April 27, 2010, 9:41 pmDesiderius says:
zuch,
“… which probably won’t amount to any kind of apology to me, I’m guessing.”
I call ‘em as I see ‘em. Far as I can tell, you’re an ass, which kind of bums me out, since I know a fair number of lefties who aren’t, and the asses give them a bad rep (same goes for anti-lefties – can’t say I know many actual righties these days).
It’s not the end of the world, I can be an ass too. Ask mattski. Only cure I’ve found is making an effort at introspection and putting oneself in the shoes of others to consider the viability of their positions, given their different experiences, and being on the lookout for common ground. Doesn’t always work, but often beats the alternative.

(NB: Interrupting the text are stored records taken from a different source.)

(* ===== verification/UiForms.v ===== *)
(** * UiForms: the forms and the listing of the dashboard

    src/ui.py, lines 68-121, over the process-wide engine.  The start form
    refuses empty fields (lines 75-76) and otherwise calls
    [engine.start]; the resume form parses the typed updates with
    [json.loads(updates_str or "{}")] and calls [engine.resume] with the
    result, showing "Invalid JSON in updates field." on a
    [JSONDecodeError] (lines 90-96); every other exception, such as the
    [ValueError] of an integer literal of more than 4300 digits, escapes
    the handler and Streamlit shows it.  The listing shows one panel per
    record of [engine.list_instances()] with the record's fields, its
    numbered steps and its diagram, or "No workflows yet." (lines 99-121).

    A form's output is a value of [UiOutput]; the widgets and the
    rendering of [st.json] are not modelled.  [start]'s [uuid4()] is the
    argument [iid]. *)

From S2P Require Import Prelude Model Json Graph ClaimGraph Store Projector Engine ClaimEngine Updates Queries Ui.
From Stdlib Require Import Ascii.
Open Scope list_scope.
Open Scope string_scope.

(** What a form shows: [st.success] with the summary of [st.json(out)],
    [st.error], or the exception Streamlit prints. *)
Inductive UiOutput :=
| UiSuccess (msg : string) (out : Summary)
| UiError (msg : string)
| UiException (e : Err).

(** Lines 70-80. *)
Definition ui_start (iid customer_id started_by : string) (w : World) : UiOutput * World :=
  if negb (truthy_str (Some customer_id)) || negb (truthy_str (Some started_by)) then
    (UiError "Please provide both Customer ID and Started by.", w)
  else
    match engine_start iid customer_id started_by w with
    | (inr (inst_id, out), w') => (UiSuccess ("Workflow " ++ inst_id ++ " started") out, w')
    | (inl e, w') => (UiException e, w')
    end.

(** Lines 84-96: [updates_str or "{}"], then [json.loads], then
    [engine.resume]. *)
Definition ui_resume (resume_id actor updates_str : string) (w : World) : UiOutput * World :=
  let text := if truthy_str (Some updates_str) then updates_str else "{}" in
  match json_loads text with
  | inl JSONDecodeError => (UiError "Invalid JSON in updates field.", w)
  | inl e => (UiException (json_exception e), w)
  | inr u =>
      match resume_json resume_id actor u w with
      | (inr out, w') => (UiSuccess ("Workflow " ++ resume_id ++ " resumed by " ++ actor) out, w')
      | (inl e, w') => (UiException e, w')
      end
  end.

(** ** The listing *)

(** The em dash of the panel title (U+2014, three bytes of UTF-8). *)
Definition em_dash : string :=
  String (ascii_of_nat 226) (String (ascii_of_nat 128) (String (ascii_of_nat 148) EmptyString)).

(** One [st.expander] of lines 106-119. *)
Record Panel := mkPanel {
  p_title : string;
  p_customer_id : string;
  p_workflow_name : string;
  p_last_node : string;
  p_status : string;
  p_steps : list (nat * StepEntry);
  p_diagram : string;
}.

(** [enumerate(steps, start=i)] *)
Fixpoint numbered {A} (i : nat) (l : list A) : list (nat * A) :=
  match l with
  | [] => []
  | x :: l' => (i, x) :: numbered (S i) l'
  end.

(** Lines 103-119 for one record: the dict of [to_dict()] with its
    [last_node] defaulted. *)
Definition panel_of (m : InstanceMeta) : Panel :=
  let meta := ui_meta m in
  mkPanel ("Workflow " ++ im_instance_id meta ++ " " ++ em_dash ++ " " ++ im_status meta)
    (im_customer_id meta) (im_workflow_name meta) (default "" (im_last_node meta)) (im_status meta)
    (numbered 1 (im_steps_history meta)) (workflow_mermaid meta).

Inductive Listing :=
| NoWorkflows
| Panels (ps : list Panel).

(** Lines 99-121. *)
Definition ui_listing (w : World) : Listing :=
  match list_instances no_filters w with
  | [] => NoWorkflows
  | ms => Panels (map panel_of ms)
  end.

(** ** The start form *)

Lemma ui_meta_last_node m : exists n, im_last_node (ui_meta m) = Some n /\ n <> "".
Proof.
  unfold ui_meta. destruct (truthy_str (im_last_node m)) eqn:E.
  - destruct (im_last_node m) as [n|]; [|discriminate]. exists n. split; [done|].
    intros ->. discriminate.
  - by eexists.
Qed.

(** C29. The start form in a reachable world: with an empty Customer ID
    or an empty "Started by" it shows the error and changes nothing;
    with both filled in (and a fresh [uuid4()]) it shows "Workflow <id>
    started" with the run's summary, never an exception, and the store it
    leaves is again reachable. *)
Theorem ui_start_reachable w iid cid u :
  reachable w -> iid ∉ w_index w ->
  ((cid = "" \/ u = "") -> ui_start iid cid u w = (UiError "Please provide both Customer ID and Started by.", w)) /\
  (cid <> "" -> u <> "" ->
     exists out w', ui_start iid cid u w = (UiSuccess ("Workflow " ++ iid ++ " started") out, w') /\
                    reachable w').
Proof.
  intros Hr Hfresh. pose proof (reachable_inv w Hr) as Hinv. split.
  - intros [->| ->]; unfold ui_start; cbn; [done|]. by rewrite orb_true_r.
  - intros Hc Hu. unfold ui_start.
    assert (Ht : forall x, x <> "" -> truthy_str (Some x) = true).
    { intros x Hx. cbn. destruct (String.eqb_spec x ""); [done|done]. }
    rewrite !Ht by done. cbn [negb orb].
    assert (Hm0 : w_meta w !! iid = None).
    { destruct (w_meta w !! iid) eqn:E; [|done]. exfalso. apply Hfresh, (inv_meta_index _ Hinv). by rewrite E. }
    destruct (engine_start_spec iid cid u w Hm0 Hfresh) as (r & s2 & m & w' & Hrun & _).
    rewrite Hrun. eexists _, w'. split; [reflexivity|].
    eapply rtc_r; [exact Hr|]. eapply step_start; [exact Hfresh|exact Hrun].
Qed.

Lemma ui_start_reachable_witness :
  reachable empty_world /\ ("id1" ∉ w_index empty_world) /\
  exists out w', ui_start "id1" "C1" "u1" empty_world = (UiSuccess ("Workflow " ++ "id1" ++ " started") out, w') /\
                 reachable w'.
Proof.
  assert (Hr : reachable empty_world) by apply rtc_refl.
  assert (Hf : "id1" ∉ w_index empty_world) by (cbn; set_solver).
  split; [exact Hr|]. split; [exact Hf|].
  apply (proj2 (ui_start_reachable empty_world "id1" "C1" "u1" Hr Hf)); discriminate.
Defined.

(** ** The listing *)

Lemma collect_length fs w ids :
  (forall k, k ∈ ids -> exists m, w_meta w !! k = Some m /\ matches fs m = true) ->
  length (collect fs w ids) = length ids.
Proof.
  induction ids as [|k ids IH]; intros Hall; [done|]. cbn [collect].
  destruct (Hall k ltac:(set_solver)) as (m & -> & ->). cbn. f_equal. apply IH. set_solver.
Qed.

(** ** Sessions of the dashboard *)

(** A submitted form: the start form with its [uuid4()], or the resume
    form with its three text fields. *)
Inductive UiAction :=
| UStart (iid customer_id started_by : string)
| UResume (resume_id actor updates_str : string).

Definition ui_submit (a : UiAction) (w : World) : UiOutput * World :=
  match a with
  | UStart iid cid u => ui_start iid cid u w
  | UResume rid actor t => ui_resume rid actor t w
  end.

(** The forms submitted in order (each Streamlit rerun handles one): what
    each showed and the final store. *)
Fixpoint ui_session (acts : list UiAction) (w : World) : list UiOutput * World :=
  match acts with
  | [] => ([], w)
  | a :: acts' =>
      let '(o, w1) := ui_submit a w in
      let '(os, w2) := ui_session acts' w1 in
      (o :: os, w2)
  end.

(** The text [["validate", "yes"], 5] typed into the updates field. *)
Definition pairs_then_int : string :=
  "[[" ++ quote "validate" ++ "," ++ quote "yes" ++ "],5]".

(** The text {"validate": "yes"}, the field's default. *)
Definition validate_yes : string := "{" ++ quote "validate" ++ ":" ++ quote "yes" ++ "}".

(** The text {"claim_details": <x>}. *)
Definition claim_details_text (x : string) : string := "{" ++ quote "claim_details" ++ ":" ++ x ++ "}".

Definition bag_of (w : World) (iid : string) : option (gmap string Value) := es_bag <$> w_state w !! iid.

(** ** What the resume form does *)

Lemma truthy_nonempty x : x <> "" -> truthy_str (Some x) = true.
Proof. intros Hx. cbn. by destruct (String.eqb_spec x ""). Qed.

Lemma text_nonempty v : json_text v <> "".
Proof. destruct (text_head v "") as (c & t & Ht & _). rewrite str_app_nil_r in Ht. by rewrite Ht. Qed.

(** C15. The resume form with the text of a JSON object is the engine's
    [resume] with that object's pairs as the updates (a later duplicate
    key winning): it shows "Workflow <id> resumed by <actor>" with the
    summary [resume] returns, or the exception [resume] raises, and leaves
    the store [resume] leaves, when its integers have at most 4300 digits. *)
Theorem ui_resume_object rid a ps w :
  wf_value (VDict ps) = true -> small_ints (VDict ps) = true ->
  ui_resume rid a (json_text (VDict ps)) w =
    match engine_resume rid a (list_to_map (rev ps)) w with
    | (inr out, w') => (UiSuccess ("Workflow " ++ rid ++ " resumed by " ++ a) out, w')
    | (inl e, w') => (UiException e, w')
    end.
Proof.
  intros Hw Hs. unfold ui_resume. rewrite truthy_nonempty by apply text_nonempty.
  rewrite (loads_text _ Hw Hs). reflexivity.
Qed.

Lemma ui_resume_object_witness :
  wf_value (VDict [("validate", VStr "yes")]) = true /\ small_ints (VDict [("validate", VStr "yes")]) = true /\
  ui_resume "id1" "u2" (json_text (VDict [("validate", VStr "yes")])) w_started =
    match engine_resume "id1" "u2" (list_to_map (rev [("validate", VStr "yes")])) w_started with
    | (inr out, w') => (UiSuccess ("Workflow " ++ "id1" ++ " resumed by " ++ "u2") out, w')
    | (inl e, w') => (UiException e, w')
    end.
Proof.
  assert (H : wf_value (VDict [("validate", VStr "yes")]) = true) by (vm_compute; reflexivity).
  assert (H' : small_ints (VDict [("validate", VStr "yes")]) = true) by (vm_compute; reflexivity).
  split; [exact H|split; [exact H'|exact (ui_resume_object "id1" "u2" _ w_started H H')]].
Defined.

All I promised Mattski was to be less miserable, so here goes:
bchurch,
“bgates: Right at the same time the southeast became vastly more racially tolerant than it had ever been…
Hilarious”
?
April 27, 2010, 11:47 pmRicardo says:
Being educated and being ignorant are not incompatible. I would not be at all surprised to find out that 9/11 Truthers have higher-than-normal levels of education either. It doesn’t prove anything.
April 28, 2010, 1:13 amzuch says:
I remember one New Year’s Eve in Istanbul at a friend’s apartment six floors up or so, and hearing fireworks outside. I went to the window, and my friend said, maybe not such a good idea; that’s gunfire. Oh, OK. They like their guns over there, and fire them up all the time just for fun. Real exciting after a soccer game, when everyone is in high spirits. This causes problems in that part of the world sometimes, as they do this for weddings too … with the end result that the U.S. military has taken out more than one wedding party in the past.
Almost got an apartment there back when I first moved out.
So what’s this sh*te about hair on my chest, eh?
FWIW, the only time I’ve been beaten up in recent memory was by one cop in a holding tank with six of his brave buddies around waiting to join in the fun (I didn’t fight back; just went the next day to get some pictures taken), and the closest I got to a fight in Oakland was in a biker bar with some big white redneck azo.
I still think you cross the street.
Cheers,
April 28, 2010, 1:36 ammattski says:
You are welcome. And I wish you the best.
And sorry about the erratic internet access.